INSTRUCTIONS FOR THE TASK: From the entries below, copy every line where the string "Hrun" appears.

EXERCISE DATA:
--

(** A network thread survives only two waits that fail: at the third the loop ends although the
    thread is still to run, and nothing restarts it. An interruption by a signal counts as a
    failure: [EpollWait] does not store its error number, so that the test for [EINTR] in [Run]
    never succeeds. *)
Theorem Run_gives_up {P D Env : Type} `{ApplicationProtocolParser P} (vm : Env -> NetThreadMethods P D)
    (t : NetThreadBase P D) (e : SocketEpoll.SocketEpoll) (ts : Z) (x1 x2 x3 : turn Env) (xs : list (turn Env))
    (Hrun : running_ t = true) (Hfd : 0 < SocketEpoll.epoll_fd_ e)
    (He : SocketEpoll.errno_ e <> SocketEpoll.EINTR)
    (H1 : wait_fails x1) (H2 : wait_fails x2) (H3 : wait_fails x3) :
  (exists e', Run vm (mkRun t e 3 ts) [x1; x2] = Ok (false, mkRun t e' 1 ts, [])) /\
  (exists e', Run vm (mkRun t e 3 ts) (x1 :: x2 :: x3 :: xs) = Ok (true, mkRun t e' 0 ts, [])).
Proof.
  destruct (Run_fails_cons vm t e 3 ts x1 Hrun Hfd He H1) as (e1 & Hf1 & Hn1 & E1).
  destruct (Run_fails_cons vm t e1 2 ts x2 Hrun ltac:(lia) Hn1 H2) as (e2 & Hf2 & Hn2 & E2).
  destruct (Run_fails_cons vm t e2 1 ts x3 Hrun ltac:(lia) Hn2 H3) as (e3 & _ & _ & E3).
  change (1 <? 3) with true in E1. change (1 <? 2) with true in E2. change (1 <? 1) with false in E3.
  change (3 - 1) with 2 in E1. change (2 - 1) with 1 in E2. change (1 - 1) with 0 in E3.
  rewrite !E1, !E2. split; [|exists e3; apply E3]. exists e2. cbn [Run thread_]. by rewrite Hrun.
Qed.
(* ===== verification/WebServer.v ===== *)
(** * The web server (webserver.h, webserver.cc)

    Its configuration, the binding of workers to network threads, what a
    network thread does with a parsed packet, and the loop of a worker. The
    response a worker computes ([HandleImpl], [HandleOverload]) is a parameter
    here; the dispatcher provides it. Also the notification with which a worker
    has the network thread send, and the heartbeat of the main thread. *)
From stdpp Require Import gmap fin_maps.
From S2P Require Import Prelude CLib StrUtil AutoBuffer FirstLine HeaderField HttpPacket WebSocket MessageQueue.
From S2P Require Import UnixSocket SocketEpoll TcpConnection ServerBase YamlUtil YamlTheory ServerConfig.

Module WebServer.
#[local] Existing Instance TcpConnection.http_request_parser.
#[local] Existing Instance TcpConnection.websocket_parser.
#[local] Existing Instance TcpConnection.TConnectionType_eq_dec.
#[local] Existing Instance ServerBase.profile_connection.
#[local] Existing Instance ServerBase.profile_connection_laws.
#[local] Existing Instance TcpConnection.TApplicationProtocol_eq_dec.

(** ** Definitions *)

(** *** Configuration *)

Record ServerConfig := mkWebConfig {
  max_backlog : Z;
  worker_thread_cnt : Z;
  reverse_proxy_ip : bytes;
  reverse_proxy_port : Z;
  is_send_heartbeat : bool;
  heartbeat_period : Z
}.

Definition key_max_backlog : bytes := str "max_backlog".
Definition key_worker_thread_cnt : bytes := str "worker_thread_cnt".
Definition key_reverse_proxy : bytes := str "reverse_proxy".
Definition key_ip : bytes := str "ip".
Definition key_is_send_heartbeat : bytes := str "send_heartbeat".
Definition key_heartbeat_period : bytes := str "heartbeat_period".
Definition kConfigFile : bytes := str "webserverconf.yml".
Definition kDefaultHeartBeatPeriod : Z := 60.

Definition new_ServerConfig : ServerConfig := mkWebConfig 0 0 [] 0 false kDefaultHeartBeatPeriod.

(** A leaf of an object; the null pointer is dereferenced. *)
Definition obj_leaf (st : list YamlUtil.Node) (o : list nat) (k : bytes) : res bytes :=
  l ← YamlUtil.ValueObj_GetLeaf st o k;
  match l with Some d => Ok d | None => Fault Undefined end.

(** The assignments of the [try] block. *)
Definition read_config (st : list YamlUtil.Node) (e : ServerConfig) : res ServerConfig :=
  backlog ← YamlUtil.GetLeaf st key_max_backlog;
  workers ← YamlUtil.GetLeaf st key_worker_thread_cnt;
  o ← YamlUtil.GetYmlObj st key_reverse_proxy;
  ip ← obj_leaf st o key_ip;
  port ← obj_leaf st o ServerConfig.key_port;
  send ← obj_leaf st o key_is_send_heartbeat;
  period ← obj_leaf st o key_heartbeat_period;
  Ok (mkWebConfig (ServerConfig.write_int (max_backlog e) (YamlUtil.To_int backlog).2)
        (ServerConfig.write_int (worker_thread_cnt e) (YamlUtil.To_int workers).2)
        (YamlUtil.To_string ip).2 (YamlUtil.To_uint16 port).2 (YamlUtil.To_bool send).2
        (YamlUtil.To_int period).2).

(** [_CustomConfig]. A failed attempt leaves the configuration unfinished, so
    what it had assigned is dropped. [max_backlog < 0] compares unsigned
    numbers; the product is an [int]. The remainder that is only computed for a
    warning divides by the number of threads, which [Config] has checked. *)
Definition _CustomConfig (st : list YamlUtil.Node) (c : ServerConfig.ServerConfigBase) (e : ServerConfig)
    : res (bool * ServerConfig) :=
  match read_config st e with
  | Fault (Throw _) => Ok (false, e)
  | Fault f => Fault f
  | Ok e =>
      if worker_thread_cnt e <? 1 then Ok (false, e)
      else if ServerConfig.net_thread_cnt c =? 0 then Fault Undefined
      else if max_backlog e <? 0 then Ok (false, e)
      else if heartbeat_period e <? 30 then Ok (false, e)
      else
        let period := heartbeat_period e * 1000 in
        if 2 ^ 31 <=? period then Fault Undefined
        else Ok (true, mkWebConfig (max_backlog e) (worker_thread_cnt e) (reverse_proxy_ip e)
                         (reverse_proxy_port e) (is_send_heartbeat e) period)
  end.

Definition EpollLoopInterval (c : ServerConfig.ServerConfigBase) (e : ServerConfig) : res Z :=
  _ ← assert_ (ServerConfig.is_config_done c);
  Ok (if is_send_heartbeat e then heartbeat_period e else 30 * 1000).

(** *** Network threads *)

(** A connection speaks HTTP and may be upgraded to WebSocket. *)
Inductive web_parser :=
| WHttp (p : HttpPacket.HttpParser HttpPacket.request_sub)
| WWs (p : WebSocket.WebSocketParser).

#[export] Instance web_protocol_parser : TcpConnection.ApplicationProtocolParser web_parser := {
  TcpConnection.parser_DoParse := fun p b =>
    match p with
    | WHttp h => '(z, h) ← TcpConnection.parser_DoParse h b; Ok (z, WHttp h)
    | WWs w => '(z, w) ← TcpConnection.parser_DoParse w b; Ok (z, WWs w)
    end;
  TcpConnection.parser_IsErr := fun p =>
    match p with WHttp h => TcpConnection.parser_IsErr h | WWs w => TcpConnection.parser_IsErr w end;
  TcpConnection.parser_IsEnd := fun p =>
    match p with WHttp h => TcpConnection.parser_IsEnd h | WWs w => TcpConnection.parser_IsEnd w end;
  TcpConnection.parser_IsUpgrade := fun p =>
    match p with WHttp h => TcpConnection.parser_IsUpgrade h | WWs w => TcpConnection.parser_IsUpgrade w end;
  TcpConnection.parser_UpgradeTo := fun p =>
    match p with WHttp h => TcpConnection.parser_UpgradeTo h | WWs w => TcpConnection.parser_UpgradeTo w end;
  TcpConnection.parser_Protocol := fun p =>
    match p with WHttp h => TcpConnection.parser_Protocol h | WWs w => TcpConnection.parser_Protocol w end;
  TcpConnection.parser_Reset := fun p b =>
    match p with
    | WHttp h => let '(h, b) := TcpConnection.parser_Reset h b in (WHttp h, b)
    | WWs w => let '(w, b) := TcpConnection.parser_Reset w b in (WWs w, b)
    end;
  TcpConnection.renew_packet := fun p =>
    match p with
    | WHttp h => WHttp (TcpConnection.renew_packet h)
    | WWs w => WWs (TcpConnection.renew_packet w)
    end
}.

Abbreviation Conn := (TcpConnection.ConnectionProfile web_parser).
Abbreviation RecvContext := (TcpConnection.RecvContext web_parser).

(** The members [NetThread] adds; a worker is its number. *)
Record web_thread := mkWebThread {
  recv_queue_ : MessageQueue.ThreadSafeDeque RecvContext;
  max_backlog_ : Z;
  send_queue_ : MessageQueue.ThreadSafeDeque (option nat);
  workers_ : list nat
}.

Abbreviation NetThread := (ServerBase.NetThreadBase web_parser web_thread).

Definition kDefaultMaxBacklog : Z := 1024.

(** The default size of a queue. *)
Definition kQueueSize : Z := 10240.

Definition new_NetThread : NetThread :=
  ServerBase.mkThread ServerBase.new_manager 0 TcpConnection.new_memory false None
    (mkWebThread (MessageQueue.new_queue kQueueSize) kDefaultMaxBacklog (MessageQueue.new_queue kQueueSize) []).

Definition set_recv_queue (t : NetThread) (q : MessageQueue.ThreadSafeDeque RecvContext) : NetThread :=
  let d := ServerBase.derived_ t in
  ServerBase.set_derived t (mkWebThread q (max_backlog_ d) (send_queue_ d) (workers_ d)).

--

ANSWER TO THIS PROBLEM:
    (Hrun : running_ t = true) (Hfd : 0 < SocketEpoll.epoll_fd_ e)
  destruct (Run_fails_cons vm t e 3 ts x1 Hrun Hfd He H1) as (e1 & Hf1 & Hn1 & E1).
  destruct (Run_fails_cons vm t e1 2 ts x2 Hrun ltac:(lia) Hn1 H2) as (e2 & Hf2 & Hn2 & E2).
  destruct (Run_fails_cons vm t e2 1 ts x3 Hrun ltac:(lia) Hn2 H3) as (e3 & _ & _ & E3).
  rewrite !E1, !E2. split; [|exists e3; apply E3]. exists e2. cbn [Run thread_]. by rewrite Hrun.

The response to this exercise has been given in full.